Personal information
- Full name: Bernard Kyere Mensah
- Date of birth: 1 July 1995 (age 30)
- Place of birth: Accra, Ghana
- Height: 1.88 m (6 ft 2 in)
- Position: Centre-back

Team information
- Current team: Phönix Lübeck
- Number: 2

Youth career
- 2000–2010: Blau-Weiss Wiehre Freiburg
- 2010–2012: Offenburger FV
- 2012–2014: 1. FC Kaiserslautern

Senior career*
- Years: Team / Apps / (Gls)
- 2014–2017: 1. FC Kaiserslautern II / 32 / (2)
- 2017–2019: Fortuna Köln / 57 / (1)
- 2019–2021: Viktoria Köln / 31 / (0)
- 2021–2023: SpVgg Unterhaching / 7 / (0)
- 2023–2025: Victoria Rosport / 46 / (0)
- 2025–: Phönix Lübeck / 0 / (0)

= Bernard Kyere =

Ghanaian footballer (born 1995)

Bernard Kyere Mensah (born 1 July 1995) is a professional footballer who plays as a centre-back for Phönix Lübeck. Born in Ghana, he grew up in Germany.

==Career==
Kyere grew up in Kumasi, Ghana, before moving to Freiburg in Germany at age five. There he started playing football with local club Blau-Weiss Wiehre Freiburg at the age of eight. Later he played for the under-17 team of Offenburger FV and was called up for the Southern Baden youth team. In 2012, he was admitted to the 1. FC Kaiserslautern youth academy, and made his debut in the Regionalliga for the reserve team in the 2014–15 season. He made 34 league appearances during the following three seasons, scoring two goals.

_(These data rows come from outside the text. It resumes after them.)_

(* ===== verification/Proposals.v ===== *)
(** * Proposals

    Models [libraries/chain/proposal_evaluator.cpp], [proposal_object.cpp], the
    operations of [protocol/proposal.hpp] and those of the committee that only a
    proposal may contain ([committee_member_evaluator.cpp]: new parameters, the
    issue of construction capital, instant payback), [chain_parameters::validate],
    [database::push_proposal] and [clear_expired_proposals].

    An operation is one of those of [Operations.v] or one of these; a proposal holds
    a list of operations, so that the two types refer to each other.  Executing a
    proposal from an update of another one is a recursion: it has fuel, and two
    levels are enough because a proposal cannot contain an update
    ([execution_depth]). *)

From S2P Require Import Prelude FcLib Block Asset Vesting Objects Database Ledger Market Trading Deflation Evaluator.
From S2P Require Import MarketOps Feeds AssetOps AssetFacts Accounts Governance Capital Operations Frames Clearing Authority.

(** ** Operations of the committee *)

Record update_global_parameters_operation := Update_global_parameters_operation {
  gp_fee : asset;
  new_parameters : chain_parameters;
}.

Record issue_construction_capital_operation := Issue_construction_capital_operation {
  ic_fee : asset;
  ic_amount : Z;
  ic_receiver : N;
}.

Record grant_instant_payback_operation := Grant_instant_payback_operation {
  gi_fee : asset;
  gi_account_id : N;
  grant : bool;
}.

Definition GRAPHENE_MIN_BLOCK_INTERVAL : Z := 1.
Definition GRAPHENE_MAX_BLOCK_INTERVAL : Z := 30.
Definition GRAPHENE_MIN_TRANSACTION_SIZE_LIMIT : Z := 1024.
Definition GRAPHENE_MIN_BLOCK_SIZE_LIMIT : Z := GRAPHENE_MIN_TRANSACTION_SIZE_LIMIT * 5.

(** [chain_parameters::validate]; the fee schedule's own [validate] checks nothing.
    The difference in the last line is that of unsigned numbers. *)
Definition chain_parameters_validate (p : chain_parameters) : result unit :=
  _ ← FC_ASSERT (reserve_percent_of_fee p <=? GRAPHENE_100_PERCENT) "reserve_percent_of_fee <= GRAPHENE_100_PERCENT";
  _ ← FC_ASSERT (network_percent_of_fee p <=? GRAPHENE_100_PERCENT) "network_percent_of_fee <= GRAPHENE_100_PERCENT";
  _ ← FC_ASSERT (lifetime_referrer_percent_of_fee p <=? GRAPHENE_100_PERCENT)
        "lifetime_referrer_percent_of_fee <= GRAPHENE_100_PERCENT";
  _ ← FC_ASSERT (network_percent_of_fee p + lifetime_referrer_percent_of_fee p <=? GRAPHENE_100_PERCENT)
        "network_percent_of_fee + lifetime_referrer_percent_of_fee <= GRAPHENE_100_PERCENT";
  _ ← FC_ASSERT (GRAPHENE_MIN_BLOCK_INTERVAL <=? block_interval p) "block_interval >= GRAPHENE_MIN_BLOCK_INTERVAL";
  _ ← FC_ASSERT (block_interval p <=? GRAPHENE_MAX_BLOCK_INTERVAL) "block_interval <= GRAPHENE_MAX_BLOCK_INTERVAL";
  _ ← FC_ASSERT (0 <? block_interval p) "block_interval > 0";
  _ ← FC_ASSERT (block_interval p <? maintenance_interval p) "Maintenance interval must be longer than block interval";
  _ ← FC_ASSERT (maintenance_interval p mod block_interval p =? 0)
        "Maintenance interval must be a multiple of block interval";
  _ ← FC_ASSERT (GRAPHENE_MIN_TRANSACTION_SIZE_LIMIT <=? maximum_transaction_size p) "Transaction size limit is too low";
  _ ← FC_ASSERT (GRAPHENE_MIN_BLOCK_SIZE_LIMIT <=? maximum_block_size p) "Block size limit is too low";
  _ ← FC_ASSERT (block_interval p <? maximum_time_until_expiration p)
        "Maximum transaction expiration time must be greater than a block interval";
  FC_ASSERT (block_interval p <? wrap32 (maximum_proposal_lifetime p - committee_proposal_review_period p))
    "Committee proposal review period must be less than the maximum proposal lifetime".

Section Committee.
Context `{FC : FcLib}.
Implicit Types (db : database) (proposed : bool).

(** [trx_state->_is_proposed_trx] *)
Definition only_proposed proposed : result unit := FC_ASSERT proposed "trx_state->_is_proposed_trx".

Definition update_global_parameters_validate (op : update_global_parameters_operation) : result unit :=
  _ ← fee_nonneg (gp_fee op);
  chain_parameters_validate (new_parameters op).

Definition update_global_parameters_do_apply db (op : update_global_parameters_operation) : result database :=
  Ok (db <| gov ::= fun g => g <| pending_parameters := Some (new_parameters op) |> |>).

Definition issue_construction_capital_do_evaluate proposed db (op : issue_construction_capital_operation) : result unit :=
  _ ← only_proposed proposed;
  _ ← FC_ASSERT (ic_amount op <=? amount (get_balance db GRAPHENE_CONSTRUCTION_CAPITAL_ACCOUNT CORE_ASSET))
        "transfer amount should not greater than GRAPHENE_CONSTRUCTION_CAPITAL_ACCOUNT's balance";
  _ ← FC_ASSERT (is_some (tbl_find (accounts db) (ic_receiver op))) "receiver not found";
  FC_ASSERT (amount (ic_fee op) <? ic_amount op) "increase_supply should issue fee at least".

Definition issue_construction_capital_do_apply db (op : issue_construction_capital_operation) : result database :=
  db ← adjust_balance db (ic_receiver op) (Asset (ic_amount op) CORE_ASSET);
  n ← asset_neg (Asset (ic_amount op) CORE_ASSET);
  adjust_balance db GRAPHENE_CONSTRUCTION_CAPITAL_ACCOUNT n.

Definition grant_instant_payback_do_evaluate proposed db (op : grant_instant_payback_operation) : result unit :=
  _ ← only_proposed proposed;
  FC_ASSERT (is_some (tbl_find (accounts db) (gi_account_id op))) "account not found".

Definition grant_instant_payback_do_apply db (op : grant_instant_payback_operation) : result database :=
  _ ← of_option (tbl_find (accounts db) (gi_account_id op)) (undefined_behaviour "*acc_obj");
  Ok (db <| accounts ::= fun t => tbl_modify t (gi_account_id op) (fun a =>
        a <| instant_payback_expiration_date := if grant op then wrap32 (head_block_time db + days 365) else 0 |>) |>).
End Committee.

(** The evaluators, with the mark of a proposed transaction.  The committee pays. *)
#[export] Instance update_global_parameters_evaluator `{FC : FcLib} : Evaluator (bool * update_global_parameters_operation) := {|
  validate op := update_global_parameters_validate op.2; fee_payer _ := GRAPHENE_COMMITTEE_ACCOUNT; op_fee op := gp_fee op.2;
  do_evaluate db st op := keep st (only_proposed op.1); pay_fee := generic_pay_fee;
  do_apply db _ op := update_global_parameters_do_apply db op.2;
|}.

#[export] Instance issue_construction_capital_evaluator `{FC : FcLib} : Evaluator (bool * issue_construction_capital_operation) := {|
  validate op := fee_nonneg (ic_fee op.2); fee_payer _ := GRAPHENE_COMMITTEE_ACCOUNT; op_fee op := ic_fee op.2;
  do_evaluate db st op := keep st (issue_construction_capital_do_evaluate op.1 db op.2); pay_fee := generic_pay_fee;
  do_apply db _ op := issue_construction_capital_do_apply db op.2;
|}.

#[export] Instance grant_instant_payback_evaluator `{FC : FcLib} : Evaluator (bool * grant_instant_payback_operation) := {|
  validate op := fee_nonneg (gi_fee op.2); fee_payer _ := GRAPHENE_COMMITTEE_ACCOUNT; op_fee op := gi_fee op.2;
  do_evaluate db st op := keep st (grant_instant_payback_do_evaluate op.1 db op.2); pay_fee := generic_pay_fee;
  do_apply db _ op := grant_instant_payback_do_apply db op.2;
|}.

(** ** Proposals *)

Record proposal_create_operation (Op : Type) := Proposal_create_operation {
  pc_fee : asset;
  pc_fee_paying_account : N;
  proposed_ops : list Op;
  pc_expiration_time : Z;
  review_period_seconds : option Z;
}.
Arguments Proposal_create_operation {Op} _ _ _ _ _.
Arguments pc_fee {Op} _.
Arguments pc_fee_paying_account {Op} _.
Arguments proposed_ops {Op} _.
Arguments pc_expiration_time {Op} _.
Arguments review_period_seconds {Op} _.

Record proposal_update_operation := Proposal_update_operation {
  pu_fee_paying_account : N;
  pu_fee : asset;
  pu_proposal : N;
  active_approvals_to_add : gset N;
  active_approvals_to_remove : gset N;
  owner_approvals_to_add : gset N;
  owner_approvals_to_remove : gset N;
  key_approvals_to_add : gset public_key;
  key_approvals_to_remove : gset public_key;
}.

Record proposal_delete_operation := Proposal_delete_operation {
  pd_fee_paying_account : N;
  using_owner_authority : bool;
  pd_fee : asset;
  pd_proposal : N;
}.

#[warnings="-register-all"] Inductive full_operation :=
  | ordinary (op : operation)
  | committee_update_global_parameters (op : update_global_parameters_operation)
  | committee_issue_construction_capital (op : issue_construction_capital_operation)
  | committee_grant_instant_payback (op : grant_instant_payback_operation)
  | proposal_create (op : proposal_create_operation full_operation)
  | proposal_update (op : proposal_update_operation)
  | proposal_delete (op : proposal_delete_operation).

Record proposal_object := Proposal_object {
  expiration_time : Z;
  review_period_time : option Z;
  proposed_operations : list full_operation;
  required_active_approvals : gset N;
  available_active_approvals : gset N;
  required_owner_approvals : gset N;
  available_owner_approvals : gset N;
  available_key_approvals : gset public_key;
}.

On 21 June 2017, Kyere joined 3. Liga club Fortuna Köln after having left Kaiserslautern as a free agent. He made his debut for the side on the opening day of the season, coming on as a late substitute for Daniel Keita-Ruel in a 1–0 victory against VfR Aalen.

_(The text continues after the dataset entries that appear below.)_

(* ===== verification/Witness.v ===== *)
(** * Witnesses and slots

    Models [libraries/chain/db_witness_schedule.cpp] and the per-block updates of
    [libraries/chain/db_update.cpp]: when a slot begins, who is scheduled for it,
    the shuffle, the dynamic global properties, the pay of the signing witness
    and the last irreversible block. *)

From S2P Require Import Prelude FcLib Block Asset Vesting Objects Database Ledger Market Trading Evaluator Feeds.

Definition GRAPHENE_MAX_UNDO_HISTORY : Z := 10000.
Definition GRAPHENE_RECENTLY_MISSED_COUNT_INCREMENT : Z := 4.
Definition GRAPHENE_RECENTLY_MISSED_COUNT_DECREMENT : Z := 3.
Definition GRAPHENE_IRREVERSIBLE_THRESHOLD : Z := 7000.
Definition maintenance_flag : Z := 1.

Section Witness.
Context `{FC : FcLib, BL : BlockLib, NE : NthElement}.
Implicit Types (db : database) (b : signed_block_header).

Definition head_block_num db : Z := head_block_number (dgpo db).

(** ** Slots *)

(** [x / block_interval()] *)
Definition per_interval db (x : Z) : result Z :=
  _ ← guard_or (undefined_behaviour "division by zero") (negb (block_interval (parameters db) =? 0));
  Ok (x / block_interval (parameters db)).

Definition get_slot_time db (slot_num : Z) : result Z :=
  if slot_num =? 0 then Ok 0
  else
    let interval := block_interval (parameters db) in
    if head_block_num db =? 0 then Ok (wrap32 (head_block_time db + wrap32 (slot_num * interval)))
    else
      head_block_abs_slot ← per_interval db (head_block_time db);
      let head_slot_time := wrap32 (head_block_abs_slot * interval) in
      let slot_num :=
        if has_flag (dynamic_flags (dgpo db)) maintenance_flag
        then wrap32 (slot_num + maintenance_skip_slots (parameters db)) else slot_num in
      Ok (wrap32 (head_slot_time + wrap32 (slot_num * interval))).

Definition get_slot_at_time db (when : Z) : result Z :=
  first_slot_time ← get_slot_time db 1;
  if when <? first_slot_time then Ok 0
  else
    s ← per_interval db (when - first_slot_time);
    Ok (wrap32 (s + 1)).

(** ** The schedule *)

Definition get_scheduled_witness db (slot_num : Z) : result N :=
  let current := wrap64 (current_aslot (dgpo db) + slot_num) in
  let shuffled := current_shuffled_witnesses db in
  _ ← guard_or (undefined_behaviour "modulo by zero") (negb (Z.of_nat (length shuffled) =? 0));
  of_option (shuffled !! Z.to_nat (current mod Z.of_nat (length shuffled)))
    (undefined_behaviour "current_shuffled_witnesses").

Definition witness_participation_rate db : Z :=
  wrap64 (GRAPHENE_100_PERCENT * u128_popcount fc_u128 (recent_slots_filled (dgpo db))) / 128.

(** The xorshift generator, seeded with the time and the position. *)
Definition xorshift_multiplier : Z := 2685821657736338717.

Definition shuffle_random (now_hi i : Z) : Z :=
  let k := wrap64 (now_hi + wrap64 (i * xorshift_multiplier)) in
  let k := Z.lxor k (Z.shiftr k 12) in
  let k := Z.lxor k (wrap64 (Z.shiftl k 25)) in
  let k := Z.lxor k (Z.shiftr k 27) in
  wrap64 (k * xorshift_multiplier).

(** [std::swap( l[i], l[j] )] *)
Definition swap_at {A} (l : list A) (i j : nat) : list A :=
  match l !! i, l !! j with
  | Some x, Some y => <[j := x]> (<[i := y]> l)
  | _, _ => l
  end.

Definition shuffle_step (now_hi : Z) (l : list N) (i : nat) : list N :=
  let jmax := Z.of_nat (length l - i) in
  swap_at l i (i + Z.to_nat (shuffle_random now_hi (Z.of_nat i) mod jmax)).

Definition shuffle (now_hi : Z) (l : list N) : list N := foldl (shuffle_step now_hi) l (seq 0 (length l)).

(** The active witnesses in the order of the set. *)
Definition active_in_order db : list N := merge_sort N.le (elements (active_witnesses db)).

Definition update_witness_schedule db : result database :=
  let n := Z.of_nat (size (active_witnesses db)) in
  _ ← guard_or (undefined_behaviour "modulo by zero") (negb (n =? 0));
  if head_block_num db mod n =? 0 then
    let now_hi := wrap64 (Z.shiftl (head_block_time db) 32) in
    Ok (db <| current_shuffled_witnesses := shuffle now_hi (active_in_order db) |>)
  else Ok db.

(** ** The dynamic global properties *)

(** The slots before that of the block: each scheduled witness missed one. *)
Definition miss_slot (signer : N) db (slot : nat) : result database :=
  w ← get_scheduled_witness db (Z.of_nat slot);
  _ ← tbl_get (witnesses db) w;
  if (w =? signer)%N then Ok db
  else
    Ok (db <| witnesses ::= fun t => tbl_modify t w (fun o =>
          o <| total_missed := to_int64 (total_missed o + 1) |>) |>).

Definition next_missed_count (count missed num : Z) (last_checkpoint : option Z) : Z :=
  if num =? 1 then 0
  else if match last_checkpoint with Some c => num <=? c | None => false end then 0
  else if negb (missed =? 0) then wrap32 (count + wrap32 (GRAPHENE_RECENTLY_MISSED_COUNT_INCREMENT * missed))
  else if GRAPHENE_RECENTLY_MISSED_COUNT_INCREMENT <? count
  then count - GRAPHENE_RECENTLY_MISSED_COUNT_DECREMENT
  else if 0 <? count then count - 1 else count.

(** [last_checkpoint] is the number of the last checkpoint; the second result is
    the size to which the undo and fork databases are set. *)
Definition update_global_dynamic_data (skip_undo_history_check : bool) (last_checkpoint : option Z)
    db b : result (database * Z) :=
  slots ← get_slot_at_time db (timestamp (header b));
  _ ← C_ASSERT (negb (slots =? 0)) "missed_blocks != 0";
  let missed := slots - 1 in
  db ← foldM (miss_slot (witness (header b))) db (seq 1 (Z.to_nat missed));
  let d := dgpo db in
  let d := d <| recently_missed_count := next_missed_count (recently_missed_count d) missed (block_num b) last_checkpoint |>
             <| head_block_number := block_num b |>
             <| head_block_id := block_id b |>
             <| time := timestamp (header b) |>
             <| current_witness := witness (header b) |>
             <| recent_slots_filled :=
                  u128_shl fc_u128 (u128_add fc_u128 (u128_shl fc_u128 (recent_slots_filled d) 1)
                    (u128_of fc_u128 1)) missed |>
             <| current_aslot := wrap64 (current_aslot d + wrap32 (missed + 1)) |> in
  let reversible := wrap32 (head_block_number d - last_irreversible_block_num d) in
  _ ← (if skip_undo_history_check then Ok tt
       else GRAPHENE_ASSERT (reversible <? GRAPHENE_MAX_UNDO_HISTORY) "undo_database_exception");
  Ok (db <| dgpo := d |>, wrap32 (reversible + 1)).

After suffering relegation from the 3. Liga with Fortuna Köln in the 2018–19 season, Kyere moved to Cologne city rivals Viktoria Köln on 7 June 2019.

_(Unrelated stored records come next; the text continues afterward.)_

Lemma spent_step (t : transaction) s s' : chain_step s s' -> spent t s -> spent t s'.
Proof.
  intros H Hs. destruct H as [skip s t1 s' Hd H|skip su cp s b w db n Hb Hu|s b s' H|s s' H|s f H].
  - unfold spent. rewrite (apply_transaction_time _ _ _ _ H).
    apply apply_transaction_inv in H as (_ & Hn & _ & _ & f & _ & ->). rewrite Hd. specialize (Hn Hd). simpl.
    destruct Hs as [(t0 & H0 & E)|?]; [left|by right]. exists t0. split; [|done].
    rewrite lookup_insert_ne; [done|]. congruence.
  - apply validate_block_header_time in Hb. apply update_global_dynamic_data_time in Hu.
    destruct Hs as [?|?]; [by left|right]. simpl. lia.
  - unfold create_block_summary in H. cbv zeta in H. inv_result. done.
  - rewrite clear_expired_ok in H. injection H as <-. destruct Hs as [(t0 & H0 & E)|?]; [|by right].
    destruct (decide (alive s (transaction_id t, t0))) as [Ha|Ha].
    + left. exists t0. split; [|done]. by apply map_lookup_filter_Some.
    + right. unfold alive in Ha. simpl in Ha. simpl. rewrite E in Ha. lia.
  - destruct Hs as [?|?]; [by left|right]. simpl. lia.
Qed.

Lemma spent_rejected skip s t :
  spent (trx t) s -> 0 < head_block_num (chain_db s) -> skips skip skip_transaction_dupe_check = false ->
  exists e, apply_transaction skip s t = Err e.
Proof.
  intros Hs Hn Hd. destruct (apply_transaction skip s t) as [s'|e] eqn:H; [|by exists e].
  apply apply_transaction_inv in H as (_ & Hdupe & _ & Hexp & _). specialize (Hdupe Hd).
  destruct (Hexp Hn) as [He _]. unfold check_expiration in He. cbv zeta in He. inv_result. bool_to_prop.
  destruct Hs as [(t0 & H0 & _)|?]; [congruence|lia].
Qed.

(** *** Authorities *)

(** No authority has negative weights or more than their type holds. *)
Definition light_authorities s : Prop :=
  forall i a, objs (accounts (chain_db s)) !! i = Some a -> light (owner_authority a) /\ light (active_authority a).

(** The account approves: by its active authority or its owner authority. *)
Definition account_approves s (keys : gset public_key) (n : nat) (id : N) : Prop :=
  approves (get_active s) keys (given ∅ ∅) (S n) id = true \/
  owner_satisfied (get_active s) (get_owner s) keys ∅ ∅ n id.

(** Everyone whom [op] needs approves, none of them the committee. *)
Record authorised s (keys : gset public_key) (n : nat) (op : full_operation) : Prop := {
  payer_authorises : account_approves s keys n (full_fee_payer op);
  others_authorise id : id ∈ full_required_active op -> account_approves s keys n id;
  owners_authorise id : id ∈ full_required_owner op ->
    owner_satisfied (get_active s) (get_owner s) keys ∅ ∅ n id;
  keys_authorise au : au ∈ full_other op -> satisfied (get_active s) keys (given ∅ ∅) n au = true;
  no_committee : ~ (GRAPHENE_COMMITTEE_ACCOUNT ∈ full_fee_payer op :: full_required_active op);
}.

(** No update of a proposal names more keys than its authority can weigh. *)
Definition light_updates t : Prop := forall op, op ∈ operations (trx t) -> Forall light (full_other op).

Lemma required_active_elem ops op x :
  op ∈ ops -> x ∈ full_fee_payer op :: full_required_active op -> x ∈ required_active (full_required ops).
Proof. intros H Hx. simpl. apply flat_elem, list_elem_of_bind. eauto. Qed.

Lemma required_owner_elem ops op x :
  op ∈ ops -> x ∈ full_required_owner op -> x ∈ required_owner (full_required ops).
Proof. intros H Hx. simpl. apply flat_elem, list_elem_of_bind. eauto. Qed.

Lemma check_authorities_sound s t :
  light_authorities s -> light_updates t -> check_authorities s t = Ok tt ->
  exists keys n, get_signature_keys (signatures t) (sig_digest (trx t)) = Ok keys /\
    forall op, op ∈ operations (trx t) -> authorised s keys n op.
Proof.
  intros L Lu. unfold check_authorities. intros (keys & Hk & H)%bind_Ok.
  apply verify_sound in H as [Hc [n M]].
  - exists keys, n. split; [done|]. intros op Hop. pose proof (meets_active _ _ _ _ _ _ _ M) as Ma. split.
    + apply Ma. eapply required_active_elem; [done|by left].
    + intros id Hid. apply Ma. eapply required_active_elem; [done|by right].
    + intros id Hid. destruct (meets_owner _ _ _ _ _ _ _ M id) as [?%elem_of_empty|]; [|done..].
      by eapply required_owner_elem.
    + intros au Hau. apply (meets_other _ _ _ _ _ _ _ M). cbn. apply list_elem_of_bind. eauto.
    + intros Hid. apply Hc; [done|]. by eapply required_active_elem.
  - intros a au. unfold get_active. intros H1. inv_result. inv_get. by eapply L.
  - intros a au. unfold get_owner. intros H1. inv_result. inv_get. by eapply L.
  - intros au (op & Hau & Hop)%list_elem_of_bind. specialize (Lu op Hop). rewrite Forall_forall in Lu. by apply Lu.
Qed.
End Facts.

On 23 August 2021, Kyere signed a two-year contract with Regionalliga Bayern club SpVgg Unterhaching. He made his debut for the club on 11 September in a 5–4 shoot-out win against TSV 1860 Rosenheim.

In August 2023, Kyere joined Luxembourg National Division club Victoria Rosport.

==Personal life==
He is fluent in German, English and Twi.